* Material provided:
[Start of Attachment]

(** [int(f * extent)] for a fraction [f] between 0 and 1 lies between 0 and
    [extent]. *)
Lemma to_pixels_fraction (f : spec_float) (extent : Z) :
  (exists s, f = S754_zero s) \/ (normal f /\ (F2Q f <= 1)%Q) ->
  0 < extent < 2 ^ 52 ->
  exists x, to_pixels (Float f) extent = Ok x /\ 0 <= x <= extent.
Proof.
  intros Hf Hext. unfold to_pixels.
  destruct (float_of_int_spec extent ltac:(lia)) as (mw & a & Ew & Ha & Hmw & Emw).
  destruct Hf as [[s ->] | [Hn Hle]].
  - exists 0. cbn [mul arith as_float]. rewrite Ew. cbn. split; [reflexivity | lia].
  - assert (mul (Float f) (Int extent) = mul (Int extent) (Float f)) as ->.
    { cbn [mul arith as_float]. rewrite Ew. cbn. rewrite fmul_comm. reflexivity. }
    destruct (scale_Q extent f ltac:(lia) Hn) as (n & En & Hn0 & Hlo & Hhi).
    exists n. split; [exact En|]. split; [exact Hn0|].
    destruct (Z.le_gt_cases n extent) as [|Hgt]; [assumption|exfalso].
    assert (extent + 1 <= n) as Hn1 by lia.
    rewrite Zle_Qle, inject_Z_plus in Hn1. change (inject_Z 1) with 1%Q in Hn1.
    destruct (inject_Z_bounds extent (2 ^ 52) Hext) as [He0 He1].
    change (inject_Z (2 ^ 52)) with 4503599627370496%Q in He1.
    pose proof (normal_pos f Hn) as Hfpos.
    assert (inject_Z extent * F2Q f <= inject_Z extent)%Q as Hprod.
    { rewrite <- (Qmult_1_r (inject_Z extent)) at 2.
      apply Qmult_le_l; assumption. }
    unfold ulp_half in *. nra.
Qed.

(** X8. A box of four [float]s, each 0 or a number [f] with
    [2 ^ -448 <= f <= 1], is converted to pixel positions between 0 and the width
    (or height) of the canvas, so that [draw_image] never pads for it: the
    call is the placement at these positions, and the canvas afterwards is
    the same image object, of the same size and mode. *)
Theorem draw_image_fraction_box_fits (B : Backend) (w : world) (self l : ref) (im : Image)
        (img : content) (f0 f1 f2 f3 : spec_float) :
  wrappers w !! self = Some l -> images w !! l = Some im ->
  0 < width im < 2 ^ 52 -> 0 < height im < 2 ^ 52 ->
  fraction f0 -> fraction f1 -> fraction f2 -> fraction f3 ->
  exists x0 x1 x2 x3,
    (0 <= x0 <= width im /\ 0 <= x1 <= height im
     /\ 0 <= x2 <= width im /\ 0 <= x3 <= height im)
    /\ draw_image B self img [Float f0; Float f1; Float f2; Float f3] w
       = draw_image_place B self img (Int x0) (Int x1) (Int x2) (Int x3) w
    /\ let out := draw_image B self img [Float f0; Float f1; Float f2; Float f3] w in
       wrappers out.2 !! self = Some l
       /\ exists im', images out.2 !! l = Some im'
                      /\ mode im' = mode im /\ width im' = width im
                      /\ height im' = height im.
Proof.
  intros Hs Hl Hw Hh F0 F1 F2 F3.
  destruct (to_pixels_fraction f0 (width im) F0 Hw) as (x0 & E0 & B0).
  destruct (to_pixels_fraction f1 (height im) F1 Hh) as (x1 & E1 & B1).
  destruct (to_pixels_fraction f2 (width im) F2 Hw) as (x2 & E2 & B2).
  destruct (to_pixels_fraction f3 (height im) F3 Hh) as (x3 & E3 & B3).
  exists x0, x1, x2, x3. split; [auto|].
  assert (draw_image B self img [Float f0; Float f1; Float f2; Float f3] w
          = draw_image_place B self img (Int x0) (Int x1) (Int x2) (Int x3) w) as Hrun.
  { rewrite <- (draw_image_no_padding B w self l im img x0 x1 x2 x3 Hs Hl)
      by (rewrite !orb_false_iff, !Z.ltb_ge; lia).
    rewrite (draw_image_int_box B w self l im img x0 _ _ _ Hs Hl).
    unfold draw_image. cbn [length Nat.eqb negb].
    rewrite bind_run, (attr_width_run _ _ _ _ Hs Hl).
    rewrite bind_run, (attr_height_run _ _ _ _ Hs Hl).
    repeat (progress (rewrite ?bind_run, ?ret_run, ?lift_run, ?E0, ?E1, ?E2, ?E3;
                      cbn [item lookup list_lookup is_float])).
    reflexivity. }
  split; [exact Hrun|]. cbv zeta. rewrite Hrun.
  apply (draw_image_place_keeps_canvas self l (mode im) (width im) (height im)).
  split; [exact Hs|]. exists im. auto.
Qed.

[End of Attachment]
[Start of Attachment]

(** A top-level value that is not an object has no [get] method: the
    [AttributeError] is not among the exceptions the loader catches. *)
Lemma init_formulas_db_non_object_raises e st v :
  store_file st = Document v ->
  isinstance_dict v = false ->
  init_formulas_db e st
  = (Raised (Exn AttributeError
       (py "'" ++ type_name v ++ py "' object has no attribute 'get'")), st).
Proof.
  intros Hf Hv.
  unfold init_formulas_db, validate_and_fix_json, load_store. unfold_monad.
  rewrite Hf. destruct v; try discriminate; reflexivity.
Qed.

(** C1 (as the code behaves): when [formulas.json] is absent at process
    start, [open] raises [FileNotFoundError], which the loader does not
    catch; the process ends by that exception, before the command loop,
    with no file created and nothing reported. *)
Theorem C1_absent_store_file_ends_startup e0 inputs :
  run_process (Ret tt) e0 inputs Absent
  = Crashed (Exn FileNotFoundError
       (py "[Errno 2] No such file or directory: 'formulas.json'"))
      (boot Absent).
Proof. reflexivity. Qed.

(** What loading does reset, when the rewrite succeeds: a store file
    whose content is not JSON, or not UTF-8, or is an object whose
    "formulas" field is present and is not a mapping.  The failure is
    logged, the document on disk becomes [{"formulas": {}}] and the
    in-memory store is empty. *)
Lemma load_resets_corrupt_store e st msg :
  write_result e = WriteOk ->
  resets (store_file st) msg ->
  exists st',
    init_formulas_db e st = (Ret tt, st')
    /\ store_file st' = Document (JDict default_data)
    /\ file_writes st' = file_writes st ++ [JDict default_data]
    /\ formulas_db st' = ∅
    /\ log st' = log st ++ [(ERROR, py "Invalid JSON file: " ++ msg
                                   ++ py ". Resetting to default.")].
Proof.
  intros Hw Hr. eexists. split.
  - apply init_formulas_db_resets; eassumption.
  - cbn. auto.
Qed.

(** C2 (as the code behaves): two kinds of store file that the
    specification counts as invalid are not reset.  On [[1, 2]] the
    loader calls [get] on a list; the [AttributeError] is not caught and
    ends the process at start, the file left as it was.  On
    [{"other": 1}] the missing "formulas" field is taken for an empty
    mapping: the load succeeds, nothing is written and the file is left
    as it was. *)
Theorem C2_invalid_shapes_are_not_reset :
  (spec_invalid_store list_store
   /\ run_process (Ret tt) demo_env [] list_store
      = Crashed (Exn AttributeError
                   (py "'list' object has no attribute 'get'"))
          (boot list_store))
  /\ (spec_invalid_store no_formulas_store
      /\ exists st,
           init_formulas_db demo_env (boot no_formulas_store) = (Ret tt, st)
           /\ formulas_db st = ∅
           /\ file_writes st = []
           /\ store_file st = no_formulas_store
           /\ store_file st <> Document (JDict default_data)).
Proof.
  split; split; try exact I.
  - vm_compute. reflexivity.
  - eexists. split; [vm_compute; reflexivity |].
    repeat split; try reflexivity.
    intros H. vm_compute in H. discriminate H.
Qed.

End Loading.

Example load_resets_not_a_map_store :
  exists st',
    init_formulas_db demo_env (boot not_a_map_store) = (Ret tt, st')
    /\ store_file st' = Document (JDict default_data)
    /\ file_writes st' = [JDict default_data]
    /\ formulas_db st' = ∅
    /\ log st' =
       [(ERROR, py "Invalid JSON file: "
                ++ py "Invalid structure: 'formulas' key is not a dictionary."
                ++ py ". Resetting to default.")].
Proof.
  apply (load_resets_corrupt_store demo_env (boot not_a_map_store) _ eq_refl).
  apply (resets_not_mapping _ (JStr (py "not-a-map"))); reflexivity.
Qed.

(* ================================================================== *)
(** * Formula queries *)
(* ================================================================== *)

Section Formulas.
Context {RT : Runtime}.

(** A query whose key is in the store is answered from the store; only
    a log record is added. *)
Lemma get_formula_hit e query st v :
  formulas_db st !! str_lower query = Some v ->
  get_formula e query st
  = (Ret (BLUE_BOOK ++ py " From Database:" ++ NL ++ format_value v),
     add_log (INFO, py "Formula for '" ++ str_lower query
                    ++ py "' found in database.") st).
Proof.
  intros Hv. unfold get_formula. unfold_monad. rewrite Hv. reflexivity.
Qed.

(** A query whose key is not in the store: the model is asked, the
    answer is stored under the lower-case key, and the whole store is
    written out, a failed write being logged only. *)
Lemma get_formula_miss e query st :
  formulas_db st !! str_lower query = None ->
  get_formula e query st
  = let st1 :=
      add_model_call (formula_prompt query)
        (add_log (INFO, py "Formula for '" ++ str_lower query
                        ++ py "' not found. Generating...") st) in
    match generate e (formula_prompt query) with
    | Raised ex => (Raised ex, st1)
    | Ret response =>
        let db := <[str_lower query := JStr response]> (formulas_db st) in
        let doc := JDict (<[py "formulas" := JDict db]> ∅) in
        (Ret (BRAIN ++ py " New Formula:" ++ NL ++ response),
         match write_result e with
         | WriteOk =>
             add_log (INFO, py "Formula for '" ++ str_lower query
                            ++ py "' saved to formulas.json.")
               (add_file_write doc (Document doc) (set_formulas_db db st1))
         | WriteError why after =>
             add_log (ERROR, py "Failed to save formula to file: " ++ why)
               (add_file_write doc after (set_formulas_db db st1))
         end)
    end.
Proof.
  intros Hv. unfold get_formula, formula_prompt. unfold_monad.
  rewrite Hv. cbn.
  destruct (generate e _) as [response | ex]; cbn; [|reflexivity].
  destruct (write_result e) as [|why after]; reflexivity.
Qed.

[End of Attachment]
[Start of Attachment]

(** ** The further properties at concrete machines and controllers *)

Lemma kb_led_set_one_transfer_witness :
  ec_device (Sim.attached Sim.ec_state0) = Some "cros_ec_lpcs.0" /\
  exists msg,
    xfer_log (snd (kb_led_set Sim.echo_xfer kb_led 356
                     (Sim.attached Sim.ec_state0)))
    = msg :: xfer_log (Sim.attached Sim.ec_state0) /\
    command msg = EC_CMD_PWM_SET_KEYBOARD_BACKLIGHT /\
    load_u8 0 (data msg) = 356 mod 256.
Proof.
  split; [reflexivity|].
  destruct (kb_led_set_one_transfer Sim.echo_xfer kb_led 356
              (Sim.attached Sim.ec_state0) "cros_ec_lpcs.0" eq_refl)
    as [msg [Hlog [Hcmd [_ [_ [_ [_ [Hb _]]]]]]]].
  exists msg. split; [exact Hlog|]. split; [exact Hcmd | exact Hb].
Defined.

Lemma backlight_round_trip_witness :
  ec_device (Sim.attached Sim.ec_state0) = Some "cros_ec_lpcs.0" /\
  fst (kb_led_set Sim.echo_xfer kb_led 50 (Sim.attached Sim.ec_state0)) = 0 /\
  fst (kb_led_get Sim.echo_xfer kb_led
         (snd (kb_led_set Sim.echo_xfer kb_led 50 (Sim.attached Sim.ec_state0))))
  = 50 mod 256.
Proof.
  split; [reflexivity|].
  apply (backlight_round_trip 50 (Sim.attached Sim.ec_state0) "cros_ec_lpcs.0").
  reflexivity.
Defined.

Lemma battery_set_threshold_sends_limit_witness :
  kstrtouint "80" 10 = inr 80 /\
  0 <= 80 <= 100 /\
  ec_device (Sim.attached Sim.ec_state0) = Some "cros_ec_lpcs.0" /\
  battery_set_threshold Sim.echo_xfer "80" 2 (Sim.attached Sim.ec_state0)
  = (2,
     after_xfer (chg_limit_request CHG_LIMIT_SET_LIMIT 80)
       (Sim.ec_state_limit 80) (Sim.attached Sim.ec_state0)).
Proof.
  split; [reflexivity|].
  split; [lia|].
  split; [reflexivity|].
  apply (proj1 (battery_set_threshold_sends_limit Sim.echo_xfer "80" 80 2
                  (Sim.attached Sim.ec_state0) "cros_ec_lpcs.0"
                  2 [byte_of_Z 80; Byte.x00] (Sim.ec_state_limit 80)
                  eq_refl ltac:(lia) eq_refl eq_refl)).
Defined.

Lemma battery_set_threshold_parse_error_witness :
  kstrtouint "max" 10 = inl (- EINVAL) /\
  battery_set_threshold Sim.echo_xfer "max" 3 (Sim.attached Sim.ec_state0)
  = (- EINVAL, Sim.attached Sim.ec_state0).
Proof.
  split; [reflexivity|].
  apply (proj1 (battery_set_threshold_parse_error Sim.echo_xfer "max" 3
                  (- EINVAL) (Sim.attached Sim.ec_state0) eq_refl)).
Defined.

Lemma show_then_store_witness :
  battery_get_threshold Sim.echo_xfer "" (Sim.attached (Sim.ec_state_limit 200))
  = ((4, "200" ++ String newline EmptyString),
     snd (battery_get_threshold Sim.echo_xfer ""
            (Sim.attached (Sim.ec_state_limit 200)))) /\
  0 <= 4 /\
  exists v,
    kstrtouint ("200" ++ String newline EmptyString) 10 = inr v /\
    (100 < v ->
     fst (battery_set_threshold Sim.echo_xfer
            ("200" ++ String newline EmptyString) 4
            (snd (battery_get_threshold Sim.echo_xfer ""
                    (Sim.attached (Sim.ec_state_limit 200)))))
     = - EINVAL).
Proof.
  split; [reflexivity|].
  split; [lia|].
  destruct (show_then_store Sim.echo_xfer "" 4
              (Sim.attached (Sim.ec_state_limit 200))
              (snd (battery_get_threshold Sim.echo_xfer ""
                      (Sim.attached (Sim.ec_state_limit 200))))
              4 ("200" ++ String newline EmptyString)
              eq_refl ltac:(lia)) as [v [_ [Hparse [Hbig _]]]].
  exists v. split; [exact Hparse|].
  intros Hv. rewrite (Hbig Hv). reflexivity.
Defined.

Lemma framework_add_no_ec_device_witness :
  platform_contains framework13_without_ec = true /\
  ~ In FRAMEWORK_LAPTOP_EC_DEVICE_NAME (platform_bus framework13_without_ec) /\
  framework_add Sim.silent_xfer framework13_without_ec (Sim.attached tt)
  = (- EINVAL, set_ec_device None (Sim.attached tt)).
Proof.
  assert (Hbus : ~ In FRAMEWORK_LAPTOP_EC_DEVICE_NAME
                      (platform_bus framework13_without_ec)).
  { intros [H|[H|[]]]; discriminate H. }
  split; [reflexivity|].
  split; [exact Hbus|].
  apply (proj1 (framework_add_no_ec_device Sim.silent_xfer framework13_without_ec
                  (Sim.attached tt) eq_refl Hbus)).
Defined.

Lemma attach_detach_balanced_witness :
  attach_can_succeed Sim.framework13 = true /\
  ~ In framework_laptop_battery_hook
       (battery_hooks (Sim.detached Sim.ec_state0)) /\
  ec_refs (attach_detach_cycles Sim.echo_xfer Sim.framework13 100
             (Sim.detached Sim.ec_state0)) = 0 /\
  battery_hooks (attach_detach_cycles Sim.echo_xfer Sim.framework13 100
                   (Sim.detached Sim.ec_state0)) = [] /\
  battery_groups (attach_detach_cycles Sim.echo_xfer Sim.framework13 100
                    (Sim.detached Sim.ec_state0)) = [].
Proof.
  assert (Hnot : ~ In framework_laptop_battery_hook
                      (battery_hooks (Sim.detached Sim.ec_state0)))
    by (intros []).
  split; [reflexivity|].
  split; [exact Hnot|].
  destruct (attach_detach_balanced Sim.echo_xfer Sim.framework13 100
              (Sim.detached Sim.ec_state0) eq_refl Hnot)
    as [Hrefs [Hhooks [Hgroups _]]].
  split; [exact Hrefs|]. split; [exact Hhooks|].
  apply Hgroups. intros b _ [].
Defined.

[End of Attachment]

* Activity: Retype exactly, and only, the lines above from the one where "0 < extent < 2 ^ 52 ->" occurs up to and including the one where "- assert (mul" occurs.

* Written solution:
  0 < extent < 2 ^ 52 ->
  exists x, to_pixels (Float f) extent = Ok x /\ 0 <= x <= extent.
Proof.
  intros Hf Hext. unfold to_pixels.
  destruct (float_of_int_spec extent ltac:(lia)) as (mw & a & Ew & Ha & Hmw & Emw).
  destruct Hf as [[s ->] | [Hn Hle]].
  - exists 0. cbn [mul arith as_float]. rewrite Ew. cbn. split; [reflexivity | lia].
  - assert (mul (Float f) (Int extent) = mul (Int extent) (Float f)) as ->.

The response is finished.